La navigation est heureuse, mais un peu grillée par un soleil vif. Les boussoles marquent midi, et montrent le nord dans notre poche. Mais tandis que le soleil nous cuit le crâne à la coque, nos yeux du moins se reposent sur une rive ombragée, d’où s’élancent des troncs vigoureux recelant sous leurs rameaux une fraîcheur vraiment délicieuse… pour M. Du Fay.

Au bout de trois quarts d’heure la barcapaile touche au port, et nous défilons sur la place de Neuhaus, lieu infesté de bateliers, de voituriers, de bateaux et de véhicules, dont les formes modernes et les couleurs fausses et brillantes jurent avec l’aspect harmonieux de la campagne. Les étrangers ont gâté ces lieux, aussi bien qu’ils en ont corrompu les habitants. Interlaken, antique rive, séjour agreste et tranquille, est devenu un grand café dans une grande promenade. Les arbres y sont beaux et la vue magnifique, mais on y lit la gazette, et l’on y prend des glaces. Oh le beau noyer ! mais un valet en livrée y cire des bottes sous l’ombrage. Oh le superbe lointain ! mais, sur le premier plan, c’est Milord qui lorgne dans le Galignani’s Messenger les nouvelles de la bourse et les commérages de Londres.
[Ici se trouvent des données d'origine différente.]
Lemma awaiting_every (items : list json) :
  awaiting (every part_is_valid items).
Proof.
  destruct (every_valid_cases items) as [[ok H]|[e H]]; rewrite H; constructor.
Qed.

(** Decomposes a handler into its binds, branches and awaited calls. *)
Ltac awaited :=
  repeat first
    [ apply awaiting_Ret
    | apply awaiting_Throw
    | apply awaiting_on_bucket
    | apply awaiting_on_mpu
    | apply awaiting_every
    | apply awaiting_bind
    | intro
    | match goal with
      | |- awaiting (match ?x with _ => _ end) => destruct x
      | |- awaiting (if ?x then _ else _) => destruct x
      | |- awaiting (let _ := _ in _) => cbv zeta
      end ].

Lemma awaiting_worker (req : Request) (env : Env) :
  awaiting (r <- Worker.handleRequest req env ;; Ret (quiet r)).
Proof.
  unfold Worker.handleRequest, Worker.start_upload, Worker.upload_part,
    Worker.complete_upload, Worker.download, Worker.stats,
    Worker.getUrlParamNumber, Worker.getUrlParam, Worker.checkMethod,
    request_json, throw_if.
  awaited.
Qed.

Lemma awaiting_handler (rt : HonoApp.route) (c : HonoApp.Context) :
  awaiting (HonoApp.handler rt c).
Proof.
  destruct rt; cbn [HonoApp.handler];
    unfold HonoApp.uploads_create, HonoApp.uploads_upload_part,
      HonoApp.uploads_complete, HonoApp.objects_list, HonoApp.objects_get,
      HonoApp.objects_stats, HonoApp.objects_delete,
      HonoApp.getQueryNumber, HonoApp.getQueryString, HonoApp.getPathString,
      request_json;
    awaited.
Qed.

Section Rejections.

Variable S : Type.
Variable respond : forall R : Type, S -> store_op R -> reply R * S.

(** In a [try] block made of awaited calls, a rejection ends the block at
    once: the rejected call is the last one and the [catch] handler (which
    calls nothing) receives the store's error. *)
Lemma rejection_reaches_handler (A : Type) (p : prog A) (h : exn -> prog A) :
  awaiting p ->
  (forall e s, transcript respond (h e) s = []) ->
  forall s,
    existsb rejected (transcript respond (try_catch p h) s) = true ->
    exists pre R (op : store_op R) n m s',
      transcript respond (try_catch p h) s
      = pre ++ [Exchange op (Rejects n m)]
      /\ existsb rejected pre = false
      /\ outcome respond (try_catch p h) s
         = outcome respond (h (Error n m)) s'.
Proof.
  intros Hp Hh; induction Hp as [a|e|R op k Hrej Hret IH]; intros s H.
  - discriminate H.
  - simpl in H; rewrite Hh in H; discriminate H.
  - cbn [try_catch] in *.
    rewrite transcript_Call in *; rewrite outcome_Call.
    destruct (fst (respond s op)) as [r|n m] eqn:Hans.
    + simpl in H.
      destruct (IH r _ H) as (pre & R' & op' & n & m & s' & Ht & Hpre & Ho).
      exists (Exchange op (Returns r) :: pre), R', op', n, m, s'.
      rewrite Ht; repeat split; auto.
    + rewrite Hrej; cbn [try_catch].
      exists [], R, op, n, m, (snd (respond s op)).
      rewrite Hh; repeat split; reflexivity.
Qed.

End Rejections.

Lemma dispatch_rejection
      (req : Request) (env : Env) (method : string)
      (S : Type) (respond : forall R : Type, S -> store_op R -> reply R * S)
      (s : S) :
  existsb rejected (transcript respond (HonoApp.dispatch req env method) s)
  = true ->
  exists pre R (op : store_op R) n m,
    transcript respond (HonoApp.dispatch req env method) s
    = pre ++ [Exchange op (Rejects n m)]
    /\ existsb rejected pre = false
    /\ outcome respond (HonoApp.dispatch req env method) s
       = Returned {| response := internal_error Nested;
                     console := [Error n m] |}.
Proof.
  unfold HonoApp.dispatch, HonoApp.middleware; intros H.
  apply rejection_reaches_handler in H.
  - destruct H as (pre & R & op & n & m & s' & Ht & Hpre & Ho).
    exists pre, R, op, n, m; repeat split; auto.
  - cbn [HonoApp.ctx_env].
    apply awaiting_bind; [|intro; constructor].
    destruct (BUCKET env); [|constructor].
    destruct (AUTH_KEY env); [|constructor].
    destruct (HonoApp.match_route _ _) as [[rt params]|];
      [apply awaiting_handler | constructor].
  - intros e s0; reflexivity.
Qed.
Tout en cheminant vers Unterseen, M. Ritter sonde l’esprit public dans la personne d’un naturel obtus. Car c’est in autre malheur des temps, que là aussi, en face d’une nature si belle, l’homme des champs, l’homme des montagnes, ergote politique, et argumente sur les droits imprescriptibles.

La vague des Trois Journées est venue jusqu’à ces montagnes ; mais au lieu de s’y briser, elle les a couvertes jusqu’au sommet. Dans ces gorges sauvages, près de ces cimes qui touchent au ciel, il y a… oui, il y a des mortels qui maintenant lisent l’Helvétie et la Gazette de Berne, tout en gardant leurs troupeaux. Ah que ne suis-je pâtre, j’emploierais mieux mon temps.

Du reste, pour faire comme les autres ; à peine arrivés, nous faisons tous toilette, et nous allons en gentlemen parcourir l’avenue d’Interlaken, au milieu des milords et des barons. Nous avons conquis le droit d’y trouver du plaisir, car depuis douze jours cheminant par monts et par vaux, sur nos pieds, un moment de toilette et une promenade fashionable, sont pour nous une récréation aussi nouvelle que piquante. Variété, liberté, sensations agréables les unes par les autres, c’est le propre des voyages à pieds. Le plaisir s’y achète, mais à bon compte, car il est vif.

Après une soirée charmante, l’on se réunit, la gaîté et des hôtes obséquieux font les honneurs à merveille.

 

De l’humour, un regard dur sur le tourisme naissant, et nostalgique sur un temps où les paysans ne lisaient pas de journaux et ne s’informaient pas du monde.